The recently passed U.S. health care reform law envisions a health care system that rests atop a four-legged stool consisting of employer-sponsored health plans, coverage purchased through state-based exchanges, Medicare, and Medicaid. Each leg faces important challenges, none more than Medicaid. Numerous issues confront the “new” Medicaid. Will states be able to achieve full coverage for eligible persons and align their operations smoothly with those of other coverage sources? Will coverage be adequate to the population’s need? Will providers participate, and will the safety net be sustained? And perhaps above all, will states continue to operate Medicaid programs and share in their costs?
Medicaid plays a starring role in health care reform. In its final cost estimates, the Congressional Budget Office (CBO) projected that 94% of the U.S. population will have health care coverage by 2019, up from 83% under current policy. Of the 32 million people gaining benefits, half — 16 million people — are expected to derive their coverage through Medicaid and the Children’s Health Insurance Program (CHIP).
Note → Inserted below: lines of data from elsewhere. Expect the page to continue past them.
(** ** Start and stop *)

(** Every transmit queue gets the flag, the queues beyond keep theirs. *)
Lemma set_q_flags_upto_spec n q f i k :
  Q.flags (Info.q (set_q_flags_upto n q f i) k) =
  if (q <=? k) && (k <? q + Z.of_nat n) then set_bits (Q.flags (Info.q i k)) f
  else Q.flags (Info.q i k).
Proof.
  revert q i. induction n as [|n IH]; intros q i; cbn [set_q_flags_upto].
  - destruct (Z.leb_spec q k), (Z.ltb_spec k (q + Z.of_nat 0)); cbn [andb]; try done; lia.
  - rewrite IH. cbn [Info.q upd pktgen_set_q_flags upd_q]. unfold set_at.
    destruct (Z.eqb_spec k q) as [->|].
    + destruct (Z.leb_spec (q + 1) q); [lia|]. cbn [andb].
      destruct (Z.leb_spec q q), (Z.ltb_spec q (q + Z.of_nat (S n))); cbn [andb]; try lia. done.
    + destruct (Z.leb_spec (q + 1) k), (Z.leb_spec q k), (Z.ltb_spec k (q + 1 + Z.of_nat n)),
        (Z.ltb_spec k (q + Z.of_nat (S n))); cbn [andb]; try done; lia.
Qed.

Lemma set_q_flags_upto_info n q f i :
  set_q_flags_upto n q f i = i <| Info.q := Info.q (set_q_flags_upto n q f i) |>.
Proof.
  revert q i. induction n as [|n IH]; intros q i; [by destruct i|]. cbn [set_q_flags_upto].
  rewrite IH at 1. reflexivity.
Qed.

Definition q_flags (w : world) (k : Z) : Z := Q.flags (Info.q (info w) k).
Definition txcnt (w : world) : Z := get_port_txcnt (g w) (Info.pid (info w)).

Lemma all_q_flags_spec f w :
  all_q_flags f w = upd_info (λ i, i <| Info.q := Info.q (info (all_q_flags f w)) |>) w ∧
  ∀ k, q_flags (all_q_flags f w) k =
       if (0 <=? k) && (k <? Z.of_nat (Z.to_nat (txcnt w)))
       then set_bits (q_flags w k) f else q_flags w k.
Proof.
  split.
  - unfold all_q_flags. unfold upd_info at 1. destruct w as [gw i]. cbn [info g].
    change (mk_world gw (set_q_flags_upto (Z.to_nat (get_port_txcnt gw (Info.pid i))) 0 f i) =
            mk_world gw (i <| Info.q :=
              Info.q (set_q_flags_upto (Z.to_nat (get_port_txcnt gw (Info.pid i))) 0 f i) |>)).
    by rewrite <-set_q_flags_upto_info.
  - intros k. apply set_q_flags_upto_spec.
Qed.

Lemma all_q_flags_keeps f w :
  flags_of (all_q_flags f w) = flags_of w ∧
  Info.transmit_count (info (all_q_flags f w)) = Info.transmit_count (info w).
Proof. destruct (all_q_flags_spec f w) as [-> _]. done. Qed.

Lemma q_flags_in f w k : 0 ≤ k < txcnt w → q_flags (all_q_flags f w) k = set_bits (q_flags w k) f.
Proof.
  intros Hk. destruct (all_q_flags_spec f w) as [_ ->].
  destruct (Z.leb_spec 0 k), (Z.ltb_spec k (Z.of_nat (Z.to_nat (txcnt w)))); cbn [andb]; lia || done.
Qed.

Lemma tst_clr_flag v f k :
  in_word 32 v → 0 ≤ k → tst_bits (clr_bits v f) (Z.shiftl 1 k) = Z.testbit v k && negb (Z.testbit f k).
Proof. intros. by rewrite tst_flag, clr_bits_spec. Qed.

(** Starting an idle port loads the transmit count, makes it run forever exactly
    when that count is zero, and has every transmit queue rebuild its packets;
    starting a sending port changes nothing.  Stopping clears both flags and
    has every queue flush; stopping an idle port changes nothing. *)
Theorem start_stop (w : world) :
  ok w →
  let a := pktgen_start_transmitting w in
  let z := pktgen_stop_transmitting w in
  (if tst_flags w SENDING_PACKETS then a = w
   else tst_flags a SENDING_PACKETS = true ∧
        Info.current_tx_count (info a) = Info.transmit_count (info w) ∧
        tst_flags a SEND_FOREVER = (Info.transmit_count (info w) =? 0) ∧
        ∀ k, 0 ≤ k < txcnt w → q_flags a k = set_bits (q_flags w k) CLEAR_FAST_ALLOC_FLAG) ∧
  (if tst_flags w SENDING_PACKETS
   then tst_flags z SENDING_PACKETS = false ∧ tst_flags z SEND_FOREVER = false ∧
        ∀ k, 0 ≤ k < txcnt w → q_flags z k = set_bits (q_flags w k) DO_TX_FLUSH
   else z = w).
Proof.
  intros H a z. subst a z. unfold pktgen_start_transmitting, pktgen_stop_transmitting, tst_flags,
    pktgen_tst_port_flags.
  change (Info.port_flags (info w)) with (flags_of w).
  pose proof (ok_flags _ H) as [Hw _ _ Hf]. fold (flags_of w) in Hw, Hf.
  destruct (tst_bits (flags_of w) SENDING_PACKETS) eqn:E; (split; [try done|try done]).
  - set (w1 := clr_flags _ w).
    change (Info.port_flags (info (all_q_flags DO_TX_FLUSH w1)))
      with (flags_of (all_q_flags DO_TX_FLUSH w1)). destruct (all_q_flags_keeps DO_TX_FLUSH w1) as [-> _].
    change (flags_of w1) with (clr_bits (flags_of w) (SENDING_PACKETS ||| SEND_FOREVER)).
    unfold SENDING_PACKETS at 2, SEND_FOREVER at 3. rewrite !tst_clr_flag by (done || lia).
    split_and!; [apply andb_false_r..|]. intros k Hk.
    change (q_flags w k) with (q_flags w1 k). by apply q_flags_in.
  - cbn zeta. set (w1 := all_q_flags _ w).
    destruct (all_q_flags_keeps CLEAR_FAST_ALLOC_FLAG w) as [F1 F2]. fold w1 in F1, F2.
    set (w2 := upd_info _ w1). assert (flags_of w2 = flags_of w) as F3 by exact F1.
    change (Info.current_tx_count (info w2)) with (Info.transmit_count (info w1)). rewrite F2.
    assert (∀ k, 0 ≤ k < txcnt w → q_flags w2 k = set_bits (q_flags w k) CLEAR_FAST_ALLOC_FLAG) as Q
      by (intros k Hk; by apply (q_flags_in _ w)).
    assert (tst_bits (flags_of w) SEND_FOREVER = false) as Hn
      by (apply not_true_is_false; intros Ef; apply Hf in Ef; congruence).
    destruct (Z.eqb_spec (Info.transmit_count (info w)) 0); split_and!; try done.
    + change (Info.port_flags _) with
        (set_bits (set_bits (flags_of w2) SEND_FOREVER) SENDING_PACKETS).
      unfold SENDING_PACKETS. rewrite tst_flag, set_bits_spec by lia. apply orb_true_r.
    + change (Info.port_flags _) with
        (set_bits (set_bits (flags_of w2) SEND_FOREVER) SENDING_PACKETS).
      unfold SEND_FOREVER at 2. rewrite tst_flag, !set_bits_spec by lia.
      change (Z.testbit SEND_FOREVER 31) with true. by rewrite orb_true_r.
    + change (Info.port_flags _) with (set_bits (flags_of w2) SENDING_PACKETS).
      unfold SENDING_PACKETS. rewrite tst_flag, set_bits_spec by lia. apply orb_true_r.
    + change (Info.port_flags _) with (set_bits (flags_of w2) SENDING_PACKETS). rewrite F3.
      unfold SEND_FOREVER in *. rewrite tst_flag in * by lia. rewrite set_bits_spec, Hn. done.
Qed.

Lemma start_stop_witness :
  tst_flags (pktgen_start_transmitting fresh_port) SEND_FOREVER = true ∧
  q_flags (pktgen_start_transmitting fresh_port) 1 = 1.
Proof.
  destruct (start_stop fresh_port fresh_port_ok) as [T _].
  change (tst_flags fresh_port SENDING_PACKETS) with false in T. cbn match in T.
  destruct T as (_ & _ & T & Q). split; [exact T|]. apply Q. split; vm_compute; congruence.
Defined.

(** ** Packet sizes *)

Lemma get_pkt_q f w k : get_pkt (all_q_flags f w) k = get_pkt w k.
Proof. destruct (all_q_flags_spec f w) as [-> _]. done. Qed.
This expansion will come at a 10-year cost of $434 billion in additional federal funding. CBO estimates also show that the Medicaid reforms will not merely boost program enrollment over 10 years but will actually stave off an increase in the number of uninsured persons resulting from, among other factors, a decline in the number of children and adults covered by Medicaid and CHIP.
To achieve these results and address other program challenges, Congress has fundamentally altered Medicaid’s eligibility structure. Historically, Medicaid eligibility has been tied to both low income and demographic characteristics that are a vestige of federal cash-welfare programs designed to benefit the disabled, the aged, and extremely poor “dependent” minor children and their parents. Reforms that have been enacted over the past 25 years have achieved eligibility of all poor children. But current mandatory coverage rules continue to exclude near-poor pregnant women and near-poor children 5 to 18 years of age. They also exclude millions of poor parents of minor children in states whose income-eligibility ceiling for such individuals can dip as low as 17% of the federal poverty level,2 as well as other impoverished adults who have neither minor children nor a serious disability. Over the years, a handful of states have used state funding or have operated their programs under special federal demonstration authority to help cover more low-income adults, but in the vast majority of states, poor adults — both parents and childless adults — remain completely uninsured, and near-poor children 5 to 8 years of age remain ineligible for Medicaid although they’re covered through the more modest CHIP.